■ DATA LISTING ■
(** The body of the inner [try] of [main_loop] for one parsed command:
    the engine afterwards and the lines printed. *)
Definition cli_try (fuel : nat) (sched : Scheduler.t) (cmd : string)
    (args : list string)
    : result (Scheduler.t * list string) (Scheduler.t * list string) :=
  if String.eqb cmd "CREATE" then
    match args with
    | [qid; cap] =>
        match py_int cap with
        | None => Raise ValueError (sched, [])
        | Some cap => printing [] (Scheduler.create_queue heap sched qid cap)
        end
    | _ => Ok (sched, [cli_error sched "invalid_args"])
    end
  else if String.eqb cmd "ENQ" then
    match args with
    | [qid; item] =>
        '(sched, logs, printed) ←
          printing [] (Scheduler.enqueue sched qid item);
        Ok (sched, printed ++ logs)
    | _ => Ok (sched, [cli_error sched "invalid_args"])
    end
  else if String.eqb cmd "SKIP" then
    match args with
    | [qid] => Ok (Scheduler.mark_skip sched qid)
    | _ => Ok (sched, [cli_error sched "invalid_args"])
    end
  else if String.eqb cmd "RUN" then
    match args with
    | [] => Ok (sched, [cli_error sched "invalid_args"])
    | quantum :: rest =>
        match py_int quantum with
        | None => Raise ValueError (sched, [])
        | Some quantum =>
            let steps :=
              match rest with
              | [] => Some None
              | steps :: _ => Some <$> py_int steps
              end in
            match steps with
            | None => Raise ValueError (sched, [])
            | Some steps =>
                '(sched, logs) ←
                  printing [] (Scheduler.run fuel sched quantum steps);
                '(sched, display_lines) ← printing logs (display sched);
                Ok (sched, logs ++ display_lines)
            end
        end
    end
  else Ok (sched, [cli_error sched "unknown_command"]).

(** The inner [try] with its [except Exception] clause, which catches
    every exception of the body and prints the [exception] event: the
    engine afterwards and the lines printed, or None when a
    run-to-quiescence exhausts the fuel. *)
Definition cli_dispatch (fuel : nat) (sched : Scheduler.t) (cmd : string)
    (args : list string) : option (Scheduler.t * list string) :=
  match cli_try fuel sched cmd args with
  | Ok r => Some r
  | Raise _ (sched, printed) =>
      Some (sched, printed ++ [cli_error sched "exception"])
  | OutOfFuel => None
  end.

(** How a session ends: [main_loop] returns (the engine it ends with is
    kept for the statements below), an exception leaves [main_loop], or
    a run-to-quiescence exhausts the fuel. *)
Inductive session :=
  | Ended (sched : Scheduler.t) (out : list string)
  | Crashed (e : exn) (out : list string)
  | Unfinished (out : list string).

Fixpoint main_loop_from (fuel : nat) (sched : Scheduler.t)
    (stdin : list string) (out : list string) : session :=
  match stdin with
  | [] => Ended sched (out ++ ["Break time!"])
  | line :: stdin =>
      match line with
      | EmptyString => Ended sched (out ++ ["Break time!"])
      | _ =>
          match py_strip line with
          | EmptyString => Ended sched (out ++ ["Break time!"])
          | _ =>
              match parse_command (Some line) with
              | Raise e _ => Crashed e out
              | OutOfFuel => Unfinished out
              | Ok None => main_loop_from fuel sched stdin out
              | Ok (Some (cmd, args)) =>
                  match cmd with
                  | EmptyString => Ended sched (out ++ ["Break time!"])
                  | _ =>
                      match cli_dispatch fuel sched cmd args with
                      | Some (sched, printed) =>
                          main_loop_from fuel sched stdin (out ++ printed)
                      | None => Unfinished out
                      end
                  end
              end
          end
      end
  end.

Definition main_loop (fuel : nat) (stdin : list string) : session :=
  main_loop_from fuel Scheduler.init stdin [].



End cli.

(** ** Arithmetic of ring indices *)

Lemma mod_wrap (a n : nat) :
  0 < n → a < 2 * n → a mod n = if a <? n then a else a - n.
Proof.
  intros Hn Ha. destruct (a <? n) eqn:E.
  - apply Nat.ltb_lt in E. by apply Nat.mod_small.
  - apply Nat.ltb_ge in E.
    replace a with ((a - n) + 1 * n) at 1 by lia.
    rewrite Nat.Div0.mod_add. apply Nat.mod_small. lia.
Qed.

Lemma ring_slots_distinct (h i j n : nat) :
  h < n → i < n → j < n → i ≠ j → (h + i) mod n ≠ (h + j) mod n.
Proof.
  intros Hh Hi Hj Hij.
  rewrite !mod_wrap by lia.
  destruct (h + i <? n) eqn:E1, (h + j <? n) eqn:E2;
    try apply Nat.ltb_lt in E1; try apply Nat.ltb_ge in E1;
    try apply Nat.ltb_lt in E2; try apply Nat.ltb_ge in E2; lia.
Qed.

Lemma py_mod_ok (a n : nat) : 0 < n → py_mod a n = Ok (a mod n).
Proof.
  intros Hn. unfold py_mod. destruct (n =? 0) eqn:E; [|done].
  apply Nat.eqb_eq in E. lia.
Qed.

(** ** The ring buffer implements a FIFO list *)

Lemma Repr_buf_pos q l : Repr q l → 0 < length (QueueRR._buf q).
Proof. intros (Hlen & _). lia. Qed.
(** C5. The scan stops at a binding of the current mode with a sequence
    that is not empty and that the input starts with, and that binding is
    executed. Otherwise no such binding matches the input, the input is as
    it was, and: if the table has a generic binding of the mode, wherever
    it stands, one such is executed; if it has none, one more character is
    read, untimed, and is dropped unless it is [R_EOF], which is pushed
    back. *)
Theorem input_mapping_execute_matching_or_generic_choice
    (parser_eval : wcstring → world → world) (allow_commands : bool) (w : world)
    found r :
  scan_mappings (input_get_bind_mode w) (mapping_list (bindings w)) None (rd w)
    = (found, r) →
  match found with
  | Matched m =>
      m ∈ mapping_list (bindings w) ∧ mode m = input_get_bind_mode w ∧
      seq m ≠ [] ∧ matches m (rd w) ∧
      input_mapping_execute_matching_or_generic parser_eval allow_commands w =
        input_mapping_execute parser_eval m allow_commands (with_rd r w)
  | Exhausted generic =>
      (∀ m, m ∈ mapping_list (bindings w) → mode m = input_get_bind_mode w →
            seq m ≠ [] → ¬ matches m (rd w)) ∧
      same_input r (rd w) ∧
      match generic with
      | Some g =>
          g ∈ mapping_list (bindings w) ∧ mode g = input_get_bind_mode w ∧
          seq g = [] ∧
          input_mapping_execute_matching_or_generic parser_eval allow_commands w =
            input_mapping_execute parser_eval g allow_commands (with_rd r w)
      | None =>
          (∀ g, g ∈ mapping_list (bindings w) → mode g = input_get_bind_mode w →
                seq g ≠ []) ∧
          ∃ r',
            input_mapping_execute_matching_or_generic parser_eval allow_commands w =
              Some (with_rd r' w) ∧
            read_log r' = read_log r ++ [false] ∧
            if decide (pending (rd w) 0 = R_EOF) then same_input r' (rd w)
            else ∀ n, pending r' n = pending (rd w) (S n)
      end
  end.
Proof.
  intros Hscan. unfold input_mapping_execute_matching_or_generic. rewrite Hscan.
  apply scan_mappings_spec in Hscan. destruct found as [m|generic].
  - destruct Hscan as (? & ? & ? & ? & _). done.
  - destruct Hscan as (Hnone & Hsame & Hgen). split; [done|]. split; [done|].
    destruct generic as [g|].
    + destruct Hgen as [[? _]|(g' & [= <-] & ? & ? & ?)]; done.
    + destruct Hgen as [[_ Hg]|(g' & ? & _)]; [|done]. split; [done|].
      destruct (input_common_readch false r) as [c r1] eqn:Hread.
      pose proof Hread as (-> & Hnext)%input_common_readch_pending.
      apply input_common_readch_spec in Hread as (_ & Hl & Ht & Hp & Hlog).
      rewrite (Hsame 0%nat).
      destruct (decide (pending (rd w) 0 = R_EOF)) as [Heof|Heof].
      * eexists. split; [reflexivity|]. split; [done|].
        intros [|n]; unfold pending at 1; simpl; [done|].
        rewrite <- Hsame, <- Hnext. done.
      * eexists. split; [reflexivity|]. split; [done|].
        intros n. by rewrite Hnext, Hsame.
Qed.
(** ** Loading a page *)

(** With a frame still open, [load_page_disk_to_memory] returns the index
    of the open frame, fills exactly that frame with the page read from
    the disk, leaves every other frame as it was and moves on to the next
    frame; its [offset] argument plays no part.  With no frame left
    ([highest_open_frame] outside the array) it writes outside the
    memory: the code has no check for this. *)
Theorem load_page_frame_effect (disk_file : list Z) (page_number offset : Z)
    (m : memory) :
  length (frames m) = 256%nat →
  (∀ i row, frames m !! i = Some row → length row = 256%nat) →
  (0 <= highest_open_frame m < NUM_FRAMES →
   ∃ m',
     load_page_disk_to_memory page_number offset disk_file m =
       Some (highest_open_frame m, m') ∧
     highest_open_frame m' = highest_open_frame m + 1 ∧
     length (frames m') = 256%nat ∧
     frames m' !! Z.to_nat (highest_open_frame m) =
       Some (read_page disk_file page_number) ∧
     ∀ i, i ≠ Z.to_nat (highest_open_frame m) →
          frames m' !! i = frames m !! i) ∧
  (¬ 0 <= highest_open_frame m < NUM_FRAMES →
   load_page_disk_to_memory page_number offset disk_file m = None).
Proof.
  intros Hlen Hrows. unfold NUM_FRAMES. split; intros Hh.
  - rewrite load_page_disk_to_memory_spec by (try exact Hrows; lia).
    eexists. split; [reflexivity|]. cbn [frames highest_open_frame].
    split_and!.
    + reflexivity.
    + rewrite length_insert. exact Hlen.
    + apply list_lookup_insert_eq. lia.
    + intros i Hi. apply list_lookup_insert_ne. lia.
  - unfold load_page_disk_to_memory, PAGE_SIZE_BYTES.
    change (Z.to_nat 256) with (S 255). cbn [copy_page_loop].
    destruct (arr_get_in_range (read_page disk_file page_number) 0)
      as [b ->]; [rewrite read_page_length; lia|].
    run_bind.
    assert (arr_get (frames m) (highest_open_frame m) = None) as ->;
      [|reflexivity].
    unfold arr_get. case_decide; [|reflexivity].
    apply lookup_ge_None_2. lia.
Qed.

■ EXERCISE REQUIREMENTS ■
Go through the entries above, and wherever a line holds the word "leaves", copy that line.

■ THE ANSWER ■
    kept for the statements below), an exception leaves [main_loop], or
    the disk, leaves every other frame as it was and moves on to the next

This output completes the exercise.